11. La importancia de unas políticas monetarias sólidas
El capitalismo ha mejorado el nivel de vida de los asalariados a un nivel sin precedentes. La familia media estadounidense disfruta hoy de comodidades que, solo hace cien años, ni siquiera los más ricos potentados podían soñar. Todo este bienestar está condicionado por el aumento en ahorros y capital acumulado: sin estos fondos que permiten a las empresas hacer un uso práctico del progreso científico y tecnológico, el trabajador estadounidense no produciría más y mejores cosas por hora de trabajo que los culíes asiático, no ganaría más y, como ellos, viviría estrechamente al borde del hambre.
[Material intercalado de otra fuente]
(** The record and context to go on with, the queue, and the error. *)
Definition bindAWSScanRecordSource (ctx : Context) (record : ScanRecord) (source : ScanSource) (q : QueueState)
    : (ScanRecord * Context * option error) * QueueState :=
  let normalizedSource := ScanSource_Normalize source in
  if ScanSource_Empty normalizedSource then ((record, ctx, None), q)
  else
    let scope := ScopeFromContext ctx in
    let needsBinding :=
      bool_decide (Scan_ProjectID record ≠ Source_ProjectID normalizedSource) ||
      bool_decide (Scan_ConnectorID record ≠ Source_ConnectorID normalizedSource) ||
      negb (MatchScope scope (Scan_TenantID record) (Scan_WorkspaceID record)) in
    let record := bound scope normalizedSource record in
    if negb needsBinding || bool_decide (TrimSpace (Scan_ID record) = "") then ((record, ctx, None), q)
    else match BindScanSource ctx (Scan_ID record) normalizedSource q with
         | Err e => ((record, ctx, Some (Wrap "bind aws scan source" e)), q)
         | Ok (q, bound) =>
             ((bound, WithScope ctx (mkScope (Scan_TenantID bound) (Scan_WorkspaceID bound)), None), q)
         end.

(** The scanner or the error, the record bound to its connector, the queue. *)
Definition scannerForScan (s : Service) (ctx : Context) (record : ScanRecord) (q : QueueState)
    : (result Scanner * ScanRecord) * QueueState :=
  let provider := ToLower (TrimSpace (Scan_Provider record)) in
  let provider := if decide (provider = "") then ToLower (TrimSpace (Provider s)) else provider in
  match (if decide (provider = "aws") then AWSScannerFactory s else None) with
  | None => ((Ok (DefaultScanner s), record), q)
  | Some factory =>
      let '(refreshedSource, selectedScope, refreshErr) := refresh_connection ctx record in
      let '((boundRecord, selectedCtx, err), q) :=
        bindAWSScanRecordSource (WithScope ctx selectedScope) record refreshedSource q in
      match err with
      | Some e => ((Err e, boundRecord), q)
      | None =>
          match refreshErr with
          | Some e => ((Err e, boundRecord), q)
          | None =>
              let boundRecord := with_source refreshedSource boundRecord in
              match active_connection selectedCtx boundRecord with
              | Err e => ((Err e, boundRecord), q)
              | Ok None => ((Ok (DefaultScanner s), boundRecord), q)
              | Ok (Some connection) =>
                  match factory selectedCtx connection with
                  | Err e => ((Err (Wrap "initialize aws connector scanner" e), boundRecord), q)
                  | Ok None => ((Err (Errorf "aws connector scanner factory returned nil scanner"), boundRecord), q)
                  | Ok (Some scanner) => ((Ok scanner, boundRecord), q)
                  end
              end
          end
      end
  end.

(** *** Executing a scan *)

(** The end of a failed attempt: the error of the terminal write, else [nil]
    when the scan may be retried, else the failure. *)
Definition fail_scan (s : Service) (ctxErr : option error) (now : Z) (ctx : Context) (record : ScanRecord)
    (allowRetry : bool) (stage : string) (assets findings : Z) (failure reported : error) (q : QueueState)
    : option error * QueueState :=
  match handleScanFailure s ctxErr now ctx record allowRetry stage assets findings failure q with
  | Err e => (Some e, q)
  | Ok q => (if allowRetry then None else Some reported, q)
  end.

Definition runScanWithRecord (s : Service) (ctxErr : option error) (now : Z) (ctx : Context) (record : ScanRecord)
    (allowRetry : bool) (q : QueueState) : option error * QueueState :=
  let ctx := scopeContext s ctx in
  let '((scanner, record), q) := scannerForScan s ctx record q in
  let ctx := WithScope ctx (mkScope (Scan_TenantID record) (Scan_WorkspaceID record)) in
  let fail := fail_scan s ctxErr now ctx record allowRetry in
  match scanner with
  | Err e => fail scanFailureStageConnectorSetup 0 0 e e q
  | Ok scanner =>
      match run_scanner scanner record with
      | Err e => fail scanFailureStageExecution 0 0 e e q
      | Ok result =>
          match upsert_artifacts record result with
          | Some e => fail scanFailureStageArtifactsStore (Outcome_Assets result) 0 e (Wrap "persist artifacts" e) q
          | None =>
              match upsert_findings record result with
              | Some e => fail scanFailureStageFindingsStore (Outcome_Assets result) 0 e (Wrap "persist findings" e) q
              | None =>
                  match completeScanTerminal s ctxErr ctx (Scan_ID record) "succeeded" now (Outcome_Assets result)
                          (Outcome_Findings result) "" q with
                  | Ok q => (None, q)
                  | Err e =>
                      fail scanFailureStageFinalize (Outcome_Assets result) (Outcome_Findings result) e
                        (Wrap "complete scan record" e) q
                  end
              end
          end
      end
  end.

(** *** The workspace gate *)

(** Whether the claimed scan was refused, the queue after it. *)
Definition skipScanIfWorkspaceInactive (s : Service) (ctxErr : option error) (now : Z) (ctx : Context)
    (record : ScanRecord) (d : DirectoryState) (q : QueueState) : result (bool * QueueState) :=
  let workspaceID := TrimSpace (Scan_WorkspaceID record) in
  let tenantID := TrimSpace (Scan_TenantID record) in
  if bool_decide (workspaceID = "") || bool_decide (tenantID = "") then Ok (false, q)
  else match GetWorkspace ctx workspaceID d with
       | Err e => if errors_is e ErrNotFound then Ok (false, q) else Err (Wrap "workspace lifecycle gate" e)
       | Ok workspace =>
           if bool_decide (Workspace_Status workspace = WorkspaceStatusActive) &&
              bool_decide (Workspace_DeletedAt workspace = None) then Ok (false, q)
           else
             let reason := "workspace lifecycle is " +:+ Workspace_Status workspace +:+ "; scan refused (see #1420)" in
             match completeScanTerminal s ctxErr ctx (Scan_ID record) scanLifecycleFailed now 0 0 reason q with
             | Err e => Err (Wrap "mark scan failed for inactive workspace" e)
             | Ok q => Ok (true, q)
             end
       end.

(** *** One worker pass *)

(** The claimed part: what happens to [record] once it is claimed. *)
Definition process_claimed (s : Service) (ctxErr : option error) (now : Z) (ctx : Context) (record : ScanRecord)
    (d : DirectoryState) (q : QueueState) : (bool * option error) * QueueState :=
  let recordScopeCtx := WithScope ctx (mkScope (Scan_TenantID record) (Scan_WorkspaceID record)) in
  match skipScanIfWorkspaceInactive s ctxErr now recordScopeCtx record d q with
  | Err e => ((true, Some e), q)
  | Ok (true, q) => ((true, None), q)
  | Ok (false, q) =>
      let '(err, q) := runScanWithRecord s ctxErr now recordScopeCtx record true q in
      ((true, err), q)
  end.

Definition process_queue (s : Service) (ctxErr : option error) (clock now : Z) (ctx : Context) (d : DirectoryState)
    (q : QueueState) : (bool * option error) * QueueState :=
  match ClaimNextQueuedScanAnyScope clock (Provider s) q with
  | Err e => if errors_is e ErrNotFound then ((false, None), q) else ((false, Some (Wrap "claim queued scan" e)), q)
  | Ok (q, record) => process_claimed s ctxErr now ctx record d q
  end.

Definition ProcessNextQueuedScan `{Locker L} (s : Service) (ctxErr : option error) (clock now : Z) (ctx : Context)
    (w : WorkerState L) : (bool * option error) * WorkerState L :=
  let ctx := scopeContext s ctx in
  if ServiceLocked s then
    match try_acquire (lockKey s ("scan:" +:+ Provider s)) (wk_locker w) with
    | None => ((false, None), w)
    | Some (lease, l) =>
        let '(outcome, q) := process_queue s ctxErr clock now ctx (wk_directory w) (wk_queue w) in
        (outcome, mkWorker q (wk_directory w) (release lease l))
    end
  else
    let '(outcome, q) := process_queue s ctxErr clock now ctx (wk_directory w) (wk_queue w) in
    (outcome, mkWorker q (wk_directory w) (wk_locker w)).

(** [RunScan]: a scan outside the queue, under the same lock. *)
Definition RunScan `{Locker L} (s : Service) (ctxErr : option error) (newID : string) (now : Z) (ctx : Context)
    (w : WorkerState L) : option error * WorkerState L :=
  let ctx := scopeContext s ctx in
  let body q :=
    match CreateScan newID ctx (Provider s) now q with
    | Err e => (Some e, q)
    | Ok (q, record) => runScanWithRecord s ctxErr now ctx record false q
    end in
  if ServiceLocked s then
    match try_acquire (lockKey s ("scan:" +:+ Provider s)) (wk_locker w) with
    | None => (Some ErrScanInProgress, w)
    | Some (lease, l) =>
        let '(err, q) := body (wk_queue w) in (err, mkWorker q (wk_directory w) (release lease l))
    end
  else let '(err, q) := body (wk_queue w) in (err, mkWorker q (wk_directory w) (wk_locker w)).

(** *** Admission and replay

    [resolve] is the source of the request after [resolveScanSource] and
    [ensureAWSPlatformBaselineReadyForScan]. *)
Definition admit_scan (s : Service) (newID : string) (trace : string * string) (prefix : string) (ctx : Context)
    (provider : string) (source : ScanSource) (now : Z) (q : QueueState) : result (QueueState * ScanRecord) :=
  let maxPending := if ScanQueueMaxPending s <=? 0 then 1 else ScanQueueMaxPending s in
  if maxPending =? 1 then
    match CreateQueuedScanIfNoPendingWithSource newID trace ctx provider source now q with
    | Ok r => Ok r
    | Err e => if errors_is e ErrPendingScanExists then Err ErrScanInProgress else Err (Wrap prefix e)
    end
  else
    match CreateQueuedScanWithinLimitWithSource newID trace ctx provider source now maxPending q with
    | Ok r => Ok r
    | Err e => if errors_is e ErrQueueLimitReached then Err ErrScanQueueFull else Err (Wrap prefix e)
    end.

Definition EnqueueScan (s : Service) (newID : string) (trace : string * string) (resolve : Context → result ScanSource)
    (now : Z) (ctx : Context) (q : QueueState) : result (QueueState * ScanRecord) :=
  let ctx := scopeContext s ctx in
  source ← resolve ctx;
  admit_scan s newID trace "enqueue scan" ctx (Provider s) source now q.

Definition ReplayScan (s : Service) (newID : string) (trace : string * string)
    (ready : Context → string → ScanSource → result ScanSource) (now : Z) (ctx : Context) (scanID : string)
    (q : QueueState) : result (QueueState * ScanRecord) :=
  let ctx := scopeContext s ctx in
  source ← GetScan ctx scanID q;
  _ ← guard_err (Scan_DeadLettered source || bool_decide (Scan_Status source = scanLifecycleFailed))
        ErrScanReplayUnavailable;
  sourceContext ← ready ctx (Scan_Provider source) (mkSource (Scan_ProjectID source) (Scan_ConnectorID source));
  admit_scan s newID trace "replay scan" ctx (Scan_Provider source) sourceContext now q.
Todas las medidas que (como nuestro sistema de impuestos a la renta y las sociedades) se dirigen a impedir una mayor acumulación de capital o incluso a disminuir dicho capital son por tanto en la práctica anti-trabajo y antisociales.

Solo debe hacerse una observación más acerca de este asunto del ahorro y la formación de capital. La mejora del bienestar producida por el capitalismo hizo posible que el hombre común ahorrara y se convirtiera modestamente en un capitalista. Una parte considerable del capital trabajando en la empresa estadounidense se corresponde con los ahorros de las masas. Millones de asalariados poseen depósitos de ahorro, bonos y pólizas de seguros. Todos estos derechos son pagables en dólares y su valor depende de la solidez del dinero de la nación. Preservar el poder adquisitivo del dólar es también desde este punto de vista un interés vital para las masas. Con el fin de alcanzar este fin, no basta con imprimir los billetes con la noble máxima In God We Trust. Debemos adoptar una política apropiada.